Because Marjorie Finnegan and his talking head and time machine, Tim, have a list of escapades that Indiana Jones himself or the peerless Lara Croft would like to write down on his resume, but we have a major problem, if there is such a thing as a criminal through time, it is logical to think that there are also those who persecute such atrocities, a temporary police that is not going to allow everything to change for the benefit of a crazy person who dedicates himself to jumping to ancient Egypt to loot the recently deceased pharaohs or simply to Mount Calvary to preach about whether Jesus really was the Messiah, not to mention his appearances at the court of Henry VIII or alongside Donald Trump just for fun.
Wanted: Dead or Alive
The list of her crimes is so long that they have put Harriet, the best agent of the Temporary Police Department, to get her captured and put her once and for all behind bars in a maximum security women’s prison. But when you have such a file, it is not to be expected that in a prison, and in the company of a velociraptor in arms, Marj spends a long time without putting her ass in the open air again because the occasion deserves it, she is going to save the world from the two most ruthless opponents, Stan and the Lord of Evil.

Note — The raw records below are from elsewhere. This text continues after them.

(** ** Installation *)

(** Every outcome of [install_font], by the fate of its two commands. *)
Lemma install_font_run (env : platform) (font_path : string) (w : world) :
  let n := List.length (commands w) in
  let opened :=
    World (stdin w) (stdout w) (scratch w) (commands w ++ [["open"; font_path]]) in
  let scripted :=
    World (stdin w) (stdout w ++ ["Font opened in Font Book."]) (scratch w)
          ((commands w ++ [["open"; font_path]])
             ++ [["osascript"; "install-font.scpt"]]) in
  install_font env font_path w =
  match launch env n ["open"; font_path] with
  | Missing => (Ok true, printed [("Would install font: " ++ font_path)%string] w)
  | Denied => (Raise OSError, w)
  | Exited status =>
      if status =? 0 then
        match launch env (S n) ["osascript"; "install-font.scpt"] with
        | Missing =>
            (Ok true,
             printed ["Font opened in Font Book.";
                      ("Would install font: " ++ font_path)%string] opened)
        | Denied =>
            (Raise OSError, printed ["Font opened in Font Book."] opened)
        | Exited status' =>
            if status' =? 0 then
              (Ok true, printed ["AppleScript executed."] scripted)
            else
              (Ok false,
               printed ["Error installing font: CalledProcessError"] scripted)
        end
      else
        (Ok false, printed ["Error installing font: CalledProcessError"] opened)
  end.
Proof.
  cbv zeta. unfold install_font, try_except.
  unfold bind at 1. unfold subprocess_run at 1.
  destruct (launch env (List.length (commands w)) ["open"; font_path])
    as [status| |]; [|reflexivity|reflexivity].
  destruct (status =? 0); [|reflexivity].
  unfold bind at 1. rewrite print_run.
  unfold bind at 1. unfold subprocess_run at 1.
  cbn [commands printed]. rewrite length_app, Nat.add_1_r.
  destruct (launch env _ ["osascript"; "install-font.scpt"]) as [status'| |]; cbn [length].
  - destruct (status' =? 0); reflexivity.
  - unfold bind, print, ret, printed; cbn. now rewrite <- app_assoc.
  - reflexivity.
Qed.

(** [install_font] returns, or raises the [OSError] of a command that
    cannot be launched; it only adds to the output. *)
Lemma install_font_outcome (env : platform) (font_path : string) (w : world) :
  exists w' out,
    stdout w' = stdout w ++ out
    /\ ((exists ok, install_font env font_path w = (Ok ok, w'))
        \/ (install_font env font_path w = (Raise OSError, w')
            /\ exists n cmd, launch env n cmd = Denied)).
Proof.
  rewrite install_font_run. cbv zeta.
  destruct (launch env _ ["open"; font_path]) as [status| |] eqn:E1.
  - destruct (status =? 0).
    + destruct (launch env _ ["osascript"; _]) as [status'| |] eqn:E2.
      * destruct (status' =? 0); do 2 eexists;
          (split; [|left; eexists; reflexivity]);
          cbn; rewrite <- app_assoc; reflexivity.
      * do 2 eexists; (split; [|left; eexists; reflexivity]); reflexivity.
      * do 2 eexists; (split; [|right; split; [reflexivity | eauto]]);
          reflexivity.
    + do 2 eexists; (split; [|left; eexists; reflexivity]); reflexivity.
  - do 2 eexists; (split; [|left; eexists; reflexivity]); reflexivity.
  - exists w, []. split; [now rewrite app_nil_r|].
    right. split; [reflexivity | eauto].
Qed.

Lemma install_font_total (env : platform) (font_path : string) (w : world) :
  launchable env ->
  exists ok w',
    install_font env font_path w = (Ok ok, w')
    /\ exists out, stdout w' = stdout w ++ out.
Proof.
  intros Hl.
  destruct (install_font_outcome env font_path w)
    as (w' & out & Hout & [(ok & Hrun) | (_ & n & cmd & Hd)]).
  - exists ok, w'. eauto.
  - now destruct (Hl n cmd).
Qed.

(** The loop of [main] is the calls of [install_font] in turn, counted. *)
Lemma install_batch_attempts (env : platform) (fonts : list font) :
  forall (successful failed : nat) (w : world),
    install_batch env fonts successful failed w
    = match attempts env fonts w with
      | (Ok oks, w') =>
          (Ok ((successful + count_occ bool_dec oks true)%nat,
               (failed + count_occ bool_dec oks false)%nat), w')
      | (Raise e, w') => (Raise e, w')
      end.
Proof.
  induction fonts as [|f rest IH]; intros successful failed w.
  - cbn. unfold ret. now rewrite !Nat.add_0_r.
  - cbn [install_batch attempts]. unfold bind at 1. rewrite print_run.
    unfold bind at 1.
    destruct (install_font env (path f) _) as [[[|]|e] w1]; [| |reflexivity].
    + rewrite IH. destruct (attempts env rest w1) as [[oks|e] w'];
        [|reflexivity].
      cbn [count_occ]. destruct (bool_dec true true) as [_|H]; [|now destruct H].
      destruct (bool_dec true false) as [H|_]; [discriminate|].
      now rewrite <- Nat.add_assoc.
    + rewrite IH. destruct (attempts env rest w1) as [[oks|e] w'];
        [|reflexivity].
      cbn [count_occ]. destruct (bool_dec false false) as [_|H]; [|now destruct H].
      destruct (bool_dec false true) as [H|_]; [discriminate|].
      now rewrite <- Nat.add_assoc.
Qed.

If by now you have not realized the size of this madness, the absolute irreverence that is shown by any belief and with a coarse language that is a trademark of the house, it is that you do not know much of the work of Garth Ennis, a gentleman Irishman who has already created jewels like Preacher or The Boys and who hardly needs an introduction. Theirs is the fault that we have Marjorie and Harriet engaged in a crazy adventure, which at times seems to lack even a plan, which only by impulse already heads towards that place where the works that have come to entertain end, the bottom of our I remember after reading it. Because it doesn’t matter if they survive or not, if they manage to prevail over the villains or kill each other and the common past they share, we already have a smile on our lips.
Those weapons were not in my panoply
Normally finding a Doctor named Twelve gives you relative confidence, what you don’t expect is a 12 gauge pump action shotgun that can give you more than just a headache and doesn’t prescribe cough drops. Together with Marjorie’s inseparable companion, we have Harriet’s machine gun, capable of literally sewing any target with bullets until it is like Gruyère cheese. Ennis has not skimped on having what is necessary so that his cartoonist can entertain herself.
And it does so by exposing viscera and blood everywhere in a world that often seems to be upside down, where each temporary era is more chaotic than the previous one. A challenge that Goran Sudzuka more than meets, perfectly capturing the two sides of the coin that are Marj and Harri, so different and at the same time so compatible. A set that leaves us with a series of eight USA issues that can be read in one go, very entertaining, subversive and with a humor of all colors that stands out precisely for being insulting as well as touching, because madness sometimes makes us embrace what we never would have imagined to appreciate.